肥大对大鼠左心室局部动作电位特征的影响：T波倒置的细胞基础？

Effects of hypertrophy on regional action potential characteristics in the rat left ventricle: a cellular basis for T-wave inversion?

作者信息

Shipsey S J, Bryant S M, Hart G

机构信息

Department of Cardiovascular Medicine, University of Oxford, John Radcliffe Hospital, UK.

出版信息

Circulation. 1997 Sep 16;96(6):2061-8. doi: 10.1161/01.cir.96.6.2061.

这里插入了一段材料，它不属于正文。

(* ================================================================= *)
(** ** Ownership handles and memory *)

(** The release action attached to a [std::shared_ptr<void>]. *)
Inductive Deleter : Type :=
| FreeDeleter      (* [::free(mem)] *)
| NoopDeleter      (* the empty lambda *)
| MunmapDeleter (mapLength : Z).

(** A [std::shared_ptr<void>]: the pointer [get()] returns and the release
    action of its control block; the empty pointer has neither. *)
Record shared_ptr : Type := mk_shared_ptr {
  get : Z;
  deleter : option Deleter
}.

Definition null_shared_ptr : shared_ptr := {| get := 0; deleter := None |}.

Definition Memory : Type := Z -> Byte.byte.

Fixpoint memcpy (mem : Memory) (dst : Z) (src : list Byte.byte) : Memory :=
  match src with
  | [] => mem
  | b :: rest =>
      memcpy (fun p => if p =? dst then b else mem p) (dst + 1) rest
  end.

Fixpoint read_bytes (mem : Memory) (p : Z) (n : nat) : list Byte.byte :=
  match n with
  | O => []
  | S k => mem p :: read_bytes mem (p + 1) k
  end.

(* ================================================================= *)
(** ** FrozenMemoryRegion *)

Module FrozenMemoryRegion.

Record t : Type := make {
  data : Z;
  length : Z;
  handle : shared_ptr
}.

(** The default constructed region. *)
Definition empty : t :=
  {| data := 0; length := 0; handle := null_shared_ptr |}.

(** [FrozenMemoryRegion::range(start, end)]. *)
Definition range (r : t) (start end_ : Z) : Outcome t :=
  if end_ <? start then Throw (AssertionFailure "end >= start")
  else if length r <? end_ then Throw (AssertionFailure "end <= length()")
  else Ok {| data := data r + start;
             length := sub64 end_ start;
             handle := handle r |}.

(** The byte sequence a region denotes in a given memory. *)
Definition bytes (mem : Memory) (r : t) : list Byte.byte :=
  read_bytes mem (data r) (Z.to_nat (length r)).

End FrozenMemoryRegion.

(* ================================================================= *)
(** ** MutableMemoryRegion *)

(** The serializer a writable region came from ([MutableMemoryRegion::Itl::owner]);
    [freeze] is dispatched on it. *)
Inductive Owner : Type :=
| OwnerMemorySerializer
| OwnerFileSerializer
| OwnerEntrySerializer.

Module MutableMemoryRegion.

Record t : Type := make {
  handle : shared_ptr;
  data : Z;
  length : Z;
  owner : Owner
}.

End MutableMemoryRegion.

(* ================================================================= *)
(** ** The environment: operating system and C library *)

(** Each oracle takes the time of the call first.  [ftruncate] and [fstat]
    answer [0] or [-1]; [mmap] and [mremap] answer an address or
    [MAP_FAILED]; [posix_memalign] answers its error code and the pointer it
    stored; [archive_write_header] answers a libarchive status ([0] is
    [ARCHIVE_OK]) and [archive_write_data], given the length, the number of
    bytes written.  [page_size] is the constant of [mldb/arch/vm.h].
    [vector_reallocates n] tells whether [emplace_back] on a [std::vector]
    that has grown to [n] elements one [emplace_back] at a time finds it
    full and moves the elements to new storage: the growth policy of the
    C++ library, which takes no clock. *)
Record Sys : Type := {
  page_size : Z;
  ftruncate : nat -> Z -> Z;
  fstat : nat -> Z;
  mmap : nat -> Z -> Z -> Z;
  mremap : nat -> Z -> Z -> Z -> Z;
  posix_memalign : nat -> Z -> Z -> Z * Z;
  archive_write_header : nat -> Z;
  archive_write_data : nat -> Z -> Z;
  vector_reallocates : nat -> bool
}.

(* ================================================================= *)
(** ** A state and exception monad *)

Definition M (S A : Type) : Type := S -> Outcome A * S.

Definition ret {S A : Type} (a : A) : M S A := fun s => (Ok a, s).

Definition bind {S A B : Type} (c : M S A) (k : A -> M S B) : M S B :=
  fun s =>
    match c s with
    | (Ok a, s') => k a s'
    | (Throw e, s') => (Throw e, s')
    | (Undefined, s') => (Undefined, s')
    | (OutOfFuel, s') => (OutOfFuel, s')
    | (Terminated, s') => (Terminated, s')
    end.

Definition throw {S A : Type} (e : Exception) : M S A := fun s => (Throw e, s).

Definition undefined {S A : Type} : M S A := fun s => (Undefined, s).

Definition gets {S A : Type} (f : S -> A) : M S A := fun s => (Ok (f s), s).

Definition modify {S : Type} (f : S -> S) : M S unit := fun s => (Ok tt, f s).

Declare Scope monad_scope.
Delimit Scope monad_scope with monad.
Notation "x <- c ;; k" := (bind c (fun x => k))
  (at level 61, c at next level, right associativity) : monad_scope.
Notation "c ;; k" := (bind c (fun _ => k))
  (at level 61, right associativity) : monad_scope.
Open Scope monad_scope.

(* ================================================================= *)
(** ** MemorySerializer *)

Module MemorySerializer.

(** [MemorySerializer::allocateWritable], called at time [now] on the
    serializer [this] (a [MemorySerializer] or a class derived from it).
    The assertion that [bytesRequired] survives the conversion to [size_t]
    always holds on a 64-bit target and is left out. *)
Definition allocateWritable (sys : Sys) (now : nat) (this : Owner)
    (bytesRequired alignment : Z) : Outcome MutableMemoryRegion.t :=
  let alignment :=
    if alignment <? pointer_size then pointer_size else alignment in
  let '(res, mem) := posix_memalign sys now alignment bytesRequired in
  if negb (res =? 0) then
    Throw (HttpReturnException 400 "Error allocating writable memory")
  else
    Ok {| MutableMemoryRegion.handle :=
            {| get := mem; deleter := Some FreeDeleter |};
          MutableMemoryRegion.data := mem;
          MutableMemoryRegion.length := bytesRequired;
          MutableMemoryRegion.owner := this |}.

(** [MemorySerializer::freeze]. *)
Definition freeze (region : MutableMemoryRegion.t) : FrozenMemoryRegion.t :=
  {| FrozenMemoryRegion.data := MutableMemoryRegion.data region;
     FrozenMemoryRegion.length := MutableMemoryRegion.length region;
     FrozenMemoryRegion.handle := MutableMemoryRegion.handle region |}.

End MemorySerializer.

(* ================================================================= *)
(** ** FileSerializer *)

Module Arena.

Record t : Type := make {
  addr : Z;
  startOffset : Z;
  length : Z;
  currentOffset : Z
}.

(** The constructor [Arena(addr, startOffset, length)]. *)
Definition create (addr startOffset length : Z) : t :=
  {| addr := addr; startOffset := startOffset; length := length;
     currentOffset := 0 |}.

(** [Arena::allocate(bytes, alignment)]; the result pointer is [0] for
    [nullptr].  The remainder by a zero alignment is undefined in the
    source and is guarded by the caller below. *)
Definition allocate (bytes alignment : Z) (a : t) : Z * t :=
  let extraBytes := currentOffset a mod alignment in
  let extraBytes :=
    if 0 <? extraBytes then sub64 alignment extraBytes else extraBytes in
  if length a <? add64 (add64 (currentOffset a) bytes) extraBytes then (0, a)
  else
    (addr a + extraBytes + currentOffset a,
     {| addr := addr a; startOffset := startOffset a; length := length a;
        currentOffset := add64 (currentOffset a) (add64 extraBytes bytes) |}).

(** The move constructor [Arena(Arena && other)]: it takes the address, the
    start offset and the length of [other]; [currentOffset] keeps its
    default member initializer, [0]. *)
Definition move (other : t) : t :=
  {| addr := addr other; startOffset := startOffset other;
     length := length other; currentOffset := 0 |}.

(** [Arena::freeSpace()]. *)
Definition freeSpace (a : t) : Z := sub64 (length a) (currentOffset a).

Definition set_length (a : t) (n : Z) : t :=
  {| addr := addr a; startOffset := startOffset a; length := n;
     currentOffset := currentOffset a |}.

End Arena.

Module FileSerializer.

(** The state of [FileSerializer::Itl] together with the part of the world
    it acts on: [now] is the clock of the oracles, [file_size] the length
    of the file behind [fd]. *)
Record Itl : Type := make {
  now : nat;
  file_size : Z;
  currentlyAllocated : Z;
  arenas : list Arena.t
}.

(** The state right after the constructor has opened the file with
    [O_TRUNC]. *)
Definition fresh (t0 : nat) : Itl :=
  {| now := t0; file_size := 0; currentlyAllocated := 0; arenas := [] |}.

Definition tick (s : Itl) : Itl :=
  {| now := S (now s); file_size := file_size s;
     currentlyAllocated := currentlyAllocated s; arenas := arenas s |}.

Definition set_file_size (n : Z) (s : Itl) : Itl :=
  {| now := now s; file_size := n;
     currentlyAllocated := currentlyAllocated s; arenas := arenas s |}.

Definition set_currentlyAllocated (n : Z) (s : Itl) : Itl :=
  {| now := now s; file_size := file_size s;
     currentlyAllocated := n; arenas := arenas s |}.

Definition set_arenas (l : list Arena.t) (s : Itl) : Itl :=
  {| now := now s; file_size := file_size s;
     currentlyAllocated := currentlyAllocated s; arenas := l |}.

Section WithSys.

Variable sys : Sys.

(** System calls on [fd]. *)
Definition call_ftruncate (len : Z) : M Itl Z :=
  fun s =>
    let res := ftruncate sys (now s) len in
    (Ok res, tick (if res =? 0 then set_file_size len s else s)).

Definition call_fstat : M Itl (Z * Z) :=
  fun s => (Ok (fstat sys (now s), file_size s), tick s).

Definition call_mmap (len offset : Z) : M Itl Z :=
  fun s => (Ok (mmap sys (now s) len offset), tick s).

Definition call_mremap (old_address old_size new_size : Z) : M Itl Z :=
  fun s => (Ok (mremap sys (now s) old_address old_size new_size), tick s).

(** [arenas.back()]. *)
Definition back : M Itl Arena.t :=
  fun s =>
    match rev (arenas s) with
    | [] => (Undefined, s)
    | a :: _ => (Ok a, s)
    end.

(** Assignment through the reference [arenas.back()]. *)
Definition set_back (a : Arena.t) : M Itl unit :=
  modify (fun s => set_arenas (removelast (arenas s) ++ [a]) s).

(** [arenas.emplace_back(addr, startOffset, length)] on the vector [ars]:
    when the vector is full its elements are first moved to new storage
    with the move constructor (the copy constructor is deleted). *)
Definition emplaced (ars : list Arena.t) (a : Arena.t) : list Arena.t :=
  (if vector_reallocates sys (List.length ars) then map Arena.move ars else ars)
  ++ [a].

(** [verifyLength()]. *)
Definition verifyLength : M Itl unit :=
  st <- call_fstat ;;
  if fst st =? -1 then throw (HttpReturnException 500 "fstat")
  else
    ca <- gets currentlyAllocated ;;
    if snd st =? ca then ret tt
    else throw (AssertionFailure "st.st_size == currentlyAllocated").
(** * OrbitCamera: a shallow embedding of [src/utils/OrbitCamera.ts]

    The orbit-camera controller keeps a target point, a distance and two
    angles, reacts to mouse, wheel and touch events, and after every change
    places the engine's camera entity on a sphere around the target.

    JavaScript numbers are IEEE 754 binary64 values, so the embedding uses
    Rocq's primitive floats: every arithmetic expression of the source is
    written with the same operators, in the same order, and evaluates. *)

From Stdlib Require Import ZArith List Bool Floats Lia.
From Stdlib Require String Ascii.
Import ListNotations.

Local Open Scope float_scope.

(** ** JavaScript numbers and the built-ins the controller calls *)

Module JS.

Definition number := float.

(** [a ?? d] on an optional property: [undefined] is [None]. *)
Definition nullish {A : Type} (a : option A) (d : A) : A :=
  match a with
  | Some v => v
  | None => d
  end.

(** The global [isFinite] on a number: neither NaN nor an infinity. *)
Definition isFinite (v : number) : bool := is_finite v.

(** [Math.max(a, b)]: NaN if either argument is NaN, otherwise the larger
    one, [+0] counting as larger than [-0]. *)
Definition Math_max (a b : number) : number :=
  if is_nan a || is_nan b then nan
  else if a <? b then b
  else if b <? a then a
  else if get_sign a then b else a.

(** [Math.min(a, b)]: NaN if either argument is NaN, otherwise the smaller
    one, [-0] counting as smaller than [+0]. *)
Definition Math_min (a b : number) : number :=
  if is_nan a || is_nan b then nan
  else if a <? b then a
  else if b <? a then b
  else if get_sign a then a else b.
(** * Sequential file readers of file/sequence_file_reader.cc

    A shallow embedding of [SequentialFileReader] (the direct-I/O read
    adapter), of [ReadaheadSequentialFile] (the readahead cache decorator)
    and of [SequentialFileReader::NewReadaheadSequentialFile] (the factory),
    followed by the properties the specification states about them.

    Conventions.
    - [size_t] and [uint64_t] values are integers of [Z] in [0, 2^64); every
      addition and subtraction the source performs on them is written with
      [+w] and [-w], which reduce modulo [2^64].
    - A [Slice] is the list of the bytes it designates.  The wrapped file is
      taken to deliver its bytes in the scratch area it is handed, as the
      assertion of [ReadIntoBuffer] expects, and a call of the wrapped file
      that fails is taken to leave that area as it was.
    - The mutex of the decorator and the atomic cursor of the adapter are
      not modelled: every operation is a function from state to state. *)

From Stdlib Require Import ZArith List Lia Bool.
From Stdlib Require Strings.Byte.
Import ListNotations.
Local Open Scope Z_scope.

(** ** Machine integers, bytes, slices and statuses *)

Definition SIZE_MOD : Z := 2 ^ 64.

Definition wrap (x : Z) : Z := x mod SIZE_MOD.

Definition wadd (x y : Z) : Z := wrap (x + y).
Definition wsub (x y : Z) : Z := wrap (x - y).

Infix "+w" := wadd (at level 50, left associativity).
Infix "-w" := wsub (at level 50, left associativity).

Definition byte : Type := Init.Byte.byte.

Definition Slice : Type := list byte.

Definition Slice_size (s : Slice) : Z := Z.of_nat (length s).

(** [sub off len l] is the byte range [off, off + len) of [l]: what
    [memcpy(dest, l + off, len)] copies. *)
Definition sub (off len : Z) (l : list byte) : list byte :=
  firstn (Z.to_nat len) (skipn (Z.to_nat off) l).

Inductive Status : Type :=
| OK
| IOError (code : Z).

Definition ok (s : Status) : bool :=
  match s with
  | OK => true
  | IOError _ => false
  end.

(** ** util/aligned_buffer.h *)

(** Modelled from the spec: [TruncateToPageBoundary] of util/aligned_buffer.h
    is not under src/.  The spec calls it floor(offset, alignment): the
    largest multiple of the alignment that does not exceed the offset. *)
Definition TruncateToPageBoundary (page_size s : Z) : Z :=
  s - s mod page_size.

(** Modelled from the spec: [Roundup] of util/aligned_buffer.h is not under
    src/.  The spec calls it ceil(x, alignment), "rounded up to alignment":
    the least multiple of the alignment that is not below [x].  The spec
    states it on plain integers, and so it is here; the callers under src/
    reduce what they compute from it modulo [2^64]. *)
Definition Roundup (x y : Z) : Z :=
  ((x + y - 1) / y) * y.

(** Modelled from the spec: class [AlignedBuffer] of util/aligned_buffer.h is
    not under src/.  The spec gives it an alignment, a capacity that is a
    multiple of the alignment, a current valid size, and the operations
    allocate-to-capacity, set-valid-size, copy-out-range and clear (size
    reset to 0).  [bufstart] is the storage; [store] stands for a callee
    writing through the pointer [BufferStart()]. *)
Module AlignedBuffer.

Record t : Type := mk {
  alignment : Z;
  capacity : Z;
  cursize : Z;
  bufstart : list byte
}.

Definition empty : t := mk 0 0 0 [].

Definition Alignment (a : Z) (b : t) : t :=
  mk a (capacity b) (cursize b) (bufstart b).

Definition AllocateNewBuffer (requested_capacity : Z) (b : t) : t :=
  mk (alignment b) (Roundup requested_capacity (alignment b)) 0 [].

Definition Capacity (b : t) : Z := capacity b.

Definition CurrentSize (b : t) : Z := cursize b.

Definition BufferStart (b : t) : list byte := bufstart b.

Definition Size (n : Z) (b : t) : t :=
  mk (alignment b) (capacity b) n (bufstart b).

Definition Clear (b : t) : t :=
  mk (alignment b) (capacity b) 0 (bufstart b).

Definition store (bytes : list byte) (b : t) : t :=
  mk (alignment b) (capacity b) (cursize b) bytes.

(** copy-out-range: the bytes of the valid part from [offset] on, at most
    [read_size] of them. *)
Definition Read (offset read_size : Z) (b : t) : list byte :=
  if offset <? cursize b
  then sub offset (Z.min (cursize b - offset) read_size) (bufstart b)
  else [].

End AlignedBuffer.

(** ** The interface [SequentialFile]

    [file_Read n result f] is [f->Read(n, &result, scratch)]: it yields the
    status, the value of [*result] after the call (which on failure is
    whatever the file leaves there, given the value [result] it had before)
    and the file afterwards. *)
Class SequentialFile (F : Type) : Type := {
  file_Read : Z -> Slice -> F -> Status * Slice * F;
  file_Skip : Z -> F -> Status * F;
  file_PositionedRead : Z -> Z -> Slice -> F -> Status * Slice * F;
  file_InvalidateCache : Z -> Z -> F -> Status * F;
  GetRequiredBufferAlignment : F -> Z;
  file_use_direct_io : F -> bool
}.

(** ** SequentialFileReader: the direct-I/O read adapter *)
Module SequentialFileReader.
Section Adapter.
Context {F : Type} `{SequentialFile F}.

Record t : Type := mk {
  file_ : F;
  offset_ : Z
}.

Definition use_direct_io (r : t) : bool := file_use_direct_io (file_ r).

(** Lines 39-41 of [Read]: the aligned offset, the distance of the
    requested offset from it, and the aligned length. *)
Definition aligned_range (alignment offset n : Z) : Z * Z * Z :=
  let aligned_offset := TruncateToPageBoundary alignment offset in
  let offset_advance := offset -w aligned_offset in
  let size := Roundup (offset +w n) alignment -w aligned_offset in
  (aligned_offset, offset_advance, size).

DOI:10.1161/01.cir.96.6.2061

PMID:9323099

Abstract

BACKGROUND

In cardiac hypertrophy, ECG T-wave changes imply an abnormal sequence of ventricular repolarization. We investigated the hypothesis that this is due to changes in the normal regional differences in action potential duration. We assessed the contribution of potassium- and calcium-dependent currents to these differences. Both the altered sequence of ventricular repolarization and the underlying cellular mechanisms may contribute to the increased incidence of ventricular arrhythmias in hypertrophy.

METHODS AND RESULTS

Rats received daily isoproterenol injections for 7 days. Myocytes were isolated from basal subendocardial (endo), basal midmyocardial (mid), and apical subepicardial (epi) regions of the left ventricular free wall. Action potentials were stimulated with patch pipettes at 37 degrees C. The ratio of heart weight to body weight and mean cell capacitance are increased by 22% and 18%, respectively, in hypertrophy compared with controls (P<.001). Normal regional differences in action potential duration at 25% repolarization (APD25) are reduced in hypertrophy (control: endo, 11.4+/-0.9 ms; mid, 8.2+/-0.9 ms; epi, 5.1+/-0.4 ms; hypertrophy: endo, 11.6+/-0.9 ms; mid, 10.4+/-0.8 ms; epi, 7.8+/-0.6 ms). The regional differences in APD25 are still present in 3 mmol/L 4-aminopyridine. Hypertrophy affects APD75 differently, depending on the region of origin of myocytes (ANOVA P<.05). APD75 is shortened in subendocardial myocytes but is prolonged in subepicardial myocytes (control: endo, 126+/-7 ms; epi, 96+/-10 ms; hypertrophy: endo, 91+/-6 ms; epi, 108+/-7 ms). These changes in APD75 are altered by intracellular calcium buffering.

CONCLUSIONS

Normal regional differences in APD and the changes observed in hypertrophy are only partially explained by differences in I(tol). In hypertrophy, the normal endocardial/epicardial gradient in APD75 appears to be reversed. This may explain the T-wave inversion observed and will have implications for arrhythmogenesis.

摘要

背景

在心肌肥厚时，心电图T波改变提示心室复极顺序异常。我们研究了这样一种假说，即这是由于动作电位时程正常区域差异的改变所致。我们评估了钾离子和钙离子依赖性电流对这些差异的作用。心室复极顺序改变及其潜在的细胞机制都可能导致肥厚时室性心律失常发生率增加。

方法与结果

大鼠每日注射异丙肾上腺素，共7天。从左心室游离壁的心内膜下基底部（endo）、心肌中层基底部（mid）和心外膜下顶部（epi）区域分离心肌细胞。在37℃用膜片钳微管刺激动作电位。与对照组相比，肥厚组心脏重量与体重之比及平均细胞电容分别增加22%和18%（P<0.001）。肥厚时25%复极时动作电位时程（APD25）的正常区域差异减小（对照组：endo，11.4±0.9毫秒；mid，8.2±0.9毫秒；epi，5.1±0.4毫秒；肥厚组：endo，11.6±0.9毫秒；mid，10.4±0.8毫秒；epi，7.8±0.6毫秒）。在3毫摩尔/升4-氨基吡啶存在时，APD25的区域差异仍然存在。肥厚对APD75的影响因心肌细胞的起源区域而异（方差分析P<0.05）。心内膜下心肌细胞的APD75缩短，而心外膜下心肌细胞的APD75延长（对照组：endo，126±7毫秒；epi，96±10毫秒；肥厚组：endo，91±6毫秒；epi，108±7毫秒）。这些APD75的变化可被细胞内钙缓冲改变。